Florida State lost to N.C. State 27-21 Saturday. It was a disappointing result, though FSU probably should have won the game based on how it was played, as evidenced by a 71-percent win expectancy. How often does a blocked punt and a fumble in a team’s own end zone via a bad snap not go for a touchdown either time?
Using Bill Connelly’s advanced stats from Football Study Hall, we can measure where the game went wrong.
Florida State played situations poorly.
- Passing downs are a situation in which N.C. State usually struggles (2nd and 7+, 3rd/4th and 5+), but FSU allowed the Wolfpack to convert them at a 38-percent clip, which is terrible. All five of N.C. State’s successful third-down conversions were of 6+ yards. There were numerous mental, technique, and discipline errors indicative of poor coaching, which should not be happening with the money FSU pays its assistants. A fifth-year senior should not be eye-violating on a pitch fake when he has the responsibility to play man coverage. Nor should a third-year safety be taking an awful angle on a give-up type screen.

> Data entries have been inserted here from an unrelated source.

(** Adding a trusted counterparty as the specification states it, at one
    input: a second add for the pair succeeds and replaces the override
    limit. *)
Definition add_as_stated (env : Env) (db : Db) (userId contactId : uuid)
    (limit1 limit2 : option number) : Prop :=
  forall t1 db1,
    addTrustedContact userId contactId limit1 env db = (Ok t1, db1) ->
    exists t2 db2,
      addTrustedContact userId contactId limit2 env db1 = (Ok t2, db2) /\
      filter (fun t => (tc_user_id t =? userId) && (tc_contact_id t =? contactId))
             (trusted_contacts db2)
      = [mkTrusted userId contactId limit2].

(** The deduplication of the low-balance alert as the specification
    states it: a user has at most one low-balance alert of a day. *)
Definition one_alert_a_day_as_stated (db : Db) (userId : uuid) (day : date) : Prop :=
  List.length (filter (low_balance_since userId day) (alerts db)) <= 1.

(** A run of calls of [checkLowBalanceAlert] one after the other, each at
    its instant and with the balance of that moment. *)
Fixpoint checkLowBalance_calls (flt : Table -> Op -> bool)
    (tz : timestamp -> bool -> Z) (userId : uuid)
    (calls : list (timestamp * JS.value)) (db : Db)
    : list (result (option alert)) * Db :=
  match calls with
  | [] => ([], db)
  | (t, balance) :: rest =>
      let '(r, db') := checkLowBalanceAlert userId balance (mkEnv t flt tz) db in
      let '(rs, db'') := checkLowBalance_calls flt tz userId rest db' in
      (r :: rs, db'')
  end.

(** A call made on the day, with the balance at or below the threshold of
    the policy. *)
Definition low_call (day : date) (policy : user_policy)
    (c : timestamp * JS.value) : Prop :=
  utc_date (fst c) = day /\
  JS.le (JS.parseFloat (snd c))
        (JS.parseFloat (low_balance_alert_threshold policy)) = true.

(** The policy a user has: the one row of the table, or the column
    defaults when there is no row yet. *)
Definition policy_of (db : Db) (userId : uuid) (policy : user_policy) : Prop :=
  filter (fun p => up_user_id p =? userId) (user_policies db) = [policy] \/
  (filter (fun p => up_user_id p =? userId) (user_policies db) = [] /\
   policy = default_policy userId).

Definition alice : uuid := 1.
Definition bob : uuid := 2.

(** Wednesday 2026-11-04, 12:00 UTC. *)
Definition wednesday : date := 20761%Z.
Definition wednesday_noon : timestamp := 1793793600000%Z.

Definition env_ok : Env := mkEnv wednesday_noon no_fault utc.

(** Only the queries [o] on the table [t] fail. *)
Definition fault_on (t : Table) (o : Op) : Table -> Op -> bool :=
  fun t' o' =>
    match t, t' with
    | UserPolicies, UserPolicies | TrustedContacts, TrustedContacts
    | DailySpending, DailySpending | Alerts, Alerts
    | Transactions, Transactions =>
        match o, o' with
        | Select, Select | Insert, Insert | Update, Update | Delete, Delete => true
        | _, _ => false
        end
    | _, _ => false
    end.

- The lack of discipline was especially prevalent in the secondary. Consider that FSU successfully stopped 72% of N.C. State’s rushing plays, which is strong, but that N.C. State still had runs of 12, 30, 15, and 17 yards.
- FSU scored just 3.4 points/scoring opportunity (defined as a first down inside the opponent’s 40-yard line), which is terrible, while N.C. State got 5.4, which is good.

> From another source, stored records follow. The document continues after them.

(** * Detection extraction and evaluation rows of [train.py]

    A shallow embedding of the evaluation part of [train.py]: the class
    registry ([class_map], [classes]), the argument check ([check_args]) and
    the holdout evaluation loop of [main], together with the heatmap decoder
    and the name lookup of [utils], which the loop calls.

    Python numbers (ints and floats mixed in one tuple) are rationals [Q];
    [==] on them is [Qeq_bool] and [<] is [Qlt].  A float literal stands for
    the exact value of its double, an int for itself, and every number is
    kept in lowest terms.  The decoder only compares heatmap values and
    averages pixel coordinates, which rationals do exactly. *)

From Stdlib Require Import QArith.
From stdpp Require Import gmap strings list fin_maps sorting pretty.

Local Open Scope Q_scope.

(** ** Python values used by the registry *)

(** An RGB colour, a 3-tuple of numbers. *)
Definition color : Type := Q * Q * Q.

(** A value of [class_map]: [(idx, display, color, radius)]. *)
Record CanonicalClass := mkClass {
  index : nat;
  displayName : string;
  classColor : color;
  expectedRadiusFraction : Q
}.

Module Py.

(** [a == b] on numbers. *)
Definition num_eqb (a b : Q) : bool := Qeq_bool a b.

(** [a < b] on numbers. *)
Definition num_ltb (a b : Q) : bool :=
  match a ?= b with Lt => true | _ => false end.

(** [a == b] and [a < b] on strings: code points, left to right. *)
Definition str_eqb (a b : string) : bool := String.eqb a b.
Definition str_ltb (a b : string) : bool := String.ltb a b.

(** Tuples compare lexicographically: the first position where the two
    differ under [==] decides [<]. *)
Definition color_eqb (a b : color) : bool :=
  let '(r1, g1, b1) := a in
  let '(r2, g2, b2) := b in
  num_eqb r1 r2 && num_eqb g1 g2 && num_eqb b1 b2.

Definition color_ltb (a b : color) : bool :=
  let '(r1, g1, b1) := a in
  let '(r2, g2, b2) := b in
  if negb (num_eqb r1 r2) then num_ltb r1 r2
  else if negb (num_eqb g1 g2) then num_ltb g1 g2
  else num_ltb b1 b2.

Definition class_eqb (a b : CanonicalClass) : bool :=
  Nat.eqb (index a) (index b)
  && str_eqb (displayName a) (displayName b)
  && color_eqb (classColor a) (classColor b)
  && num_eqb (expectedRadiusFraction a) (expectedRadiusFraction b).

Definition class_ltb (a b : CanonicalClass) : bool :=
  if negb (Nat.eqb (index a) (index b)) then Nat.ltb (index a) (index b)
  else if negb (str_eqb (displayName a) (displayName b))
       then str_ltb (displayName a) (displayName b)
  else if negb (color_eqb (classColor a) (classColor b))
       then color_ltb (classColor a) (classColor b)
  else num_ltb (expectedRadiusFraction a) (expectedRadiusFraction b).

(** [set(xs)]: the elements of [xs] up to [==], each kept once.  The
    iteration order of a Python set is not specified; this one lists the
    first occurrences, and [sorted_set_any_order] below shows that the
    order does not matter to [sorted]. *)
Fixpoint set (xs : list CanonicalClass) : list CanonicalClass :=
  match xs with
  | [] => []
  | x :: rest =>
      x :: filter (fun y => class_eqb x y = false) (set rest)
  end.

- FSU did not have a rush longer than 16 yards.
Even with all that, Florida State would likely have won the game had the circumstances occurred again. But FSU didn’t recover either of the fumbles, which is luck, nor did it return the punt for a score. But FSU did not do enough to guarantee victory, and when a team fails to do enough, and it doesn’t get the bounces (or calls, as many went against them), it can end up losing.